+++ DATASET CONTENT

(** Two strictly ascending lists with the same elements are equal. *)
Lemma ascending_unique (l1 l2 : list string) :
  ascending l1 -> ascending l2 -> (forall x, In x l1 <-> In x l2) -> l1 = l2.
Proof.
  unfold ascending. intros H1; revert l2.
  induction H1 as [|a l1 Hl1 IH Ha]; intros l2 H2 Helems.
  - destruct l2 as [|b l2]; [reflexivity|].
    exfalso. apply (Helems b). now left.
  - destruct H2 as [|b l2 Hl2 Hb].
    + exfalso. apply (Helems a). now left.
    + rewrite Forall_forall in Ha, Hb.
      assert (a = b) as <-.
      { destruct (proj1 (Helems a) (or_introl eq_refl)) as [E | Ia]; [now symmetry|].
        destruct (proj2 (Helems b) (or_introl eq_refl)) as [E | Ib]; [exact E|].
        pose proof (ltb_trans _ _ _ (Ha _ Ib) (Hb _ Ia)) as C.
        rewrite ltb_irrefl in C. discriminate. }
      f_equal. apply IH; [exact Hl2|].
      intros x. split; intros Hx.
      * destruct (proj1 (Helems x) (or_intror Hx)) as [<- | Hx']; [|exact Hx'].
        specialize (Ha _ Hx). rewrite ltb_irrefl in Ha. discriminate.
      * destruct (proj2 (Helems x) (or_intror Hx)) as [<- | Hx']; [|exact Hx'].
        specialize (Hb _ Hx). rewrite ltb_irrefl in Hb. discriminate.
Qed.

(** Whatever duplicate-free enumeration of the set is sorted, the result
    is the same. *)
Lemma sorted_set_order_irrelevant (l l' : list string) :
  NoDup l' -> (forall x, In x l' <-> In x l) -> sorted l' = sorted (list_set l).
Proof.
  intros Hnd Helems. apply ascending_unique.
  - now apply sorted_ascending.
  - apply sorted_ascending, NoDup_nodup.
  - intros x. unfold list_set. now rewrite !sorted_In, nodup_In.
Qed.

Lemma extend_loop (glob : string -> list string) (ps : list string) (acc : list string) :
  fold_left (fun usb_devices pattern => (usb_devices ++ glob pattern)%list) ps acc
  = (acc ++ flat_map glob ps)%list.
Proof.
  revert acc; induction ps as [|p ps IH]; intros acc; simpl.
  - now rewrite app_nil_r.
  - now rewrite IH, app_assoc.
Qed.

Lemma get_serial_ports_eq (glob : string -> list string) :
  get_serial_ports glob = sorted (list_set (flat_map glob patterns)).
Proof. unfold get_serial_ports. now rewrite extend_loop. Qed.

Lemma get_serial_ports_none (glob : string -> list string) :
  (forall pattern, In pattern patterns -> glob pattern = []) ->
  get_serial_ports glob = [].
Proof.
  intros Hnone. rewrite get_serial_ports_eq.
  assert (flat_map glob patterns = []) as ->; [|reflexivity].
  induction patterns as [|p ps IH]; simpl; [reflexivity|].
  rewrite (Hnone p) by now left. apply IH.
  intros q Hq. apply Hnone. now right.
Qed.

(** C6: for every filesystem state, [get_serial_ports] returns exactly
    the paths matched by some pattern of the fixed list, each once, in
    strictly ascending lexicographic order; the function is total, a
    pattern without matches adds nothing, and the result is empty when
    no pattern matches. *)
Theorem get_serial_ports_sorted_distinct (glob : string -> list string) :
  get_serial_ports glob = sorted (list_set (flat_map glob patterns))
  /\ (forall p, In p (get_serial_ports glob)
                <-> exists pattern, In pattern patterns /\ In p (glob pattern))
  /\ NoDup (get_serial_ports glob)
  /\ ascending (get_serial_ports glob)
  /\ ((forall pattern, In pattern patterns -> glob pattern = []) ->
      get_serial_ports glob = []).
Proof.
  rewrite get_serial_ports_eq. split; [reflexivity|]. split; [|split; [|split]].
  - intros p. unfold list_set. rewrite sorted_In, nodup_In, in_flat_map.
    reflexivity.
  - eapply Permutation_NoDup; [apply sorted_Permutation|].
    apply NoDup_nodup.
  - apply sorted_ascending, NoDup_nodup.
  - rewrite <- get_serial_ports_eq. apply get_serial_ports_none.
Qed.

++++++

◆ **ACTION ITEM**: Reproduce only the lines from the line containing "- rewrite <- get_serial_ports_eq." to the last line of the material above, both of those lines included.

◆ **EXPECTED OUTPUT**:
  - rewrite <- get_serial_ports_eq. apply get_serial_ports_none.
Qed.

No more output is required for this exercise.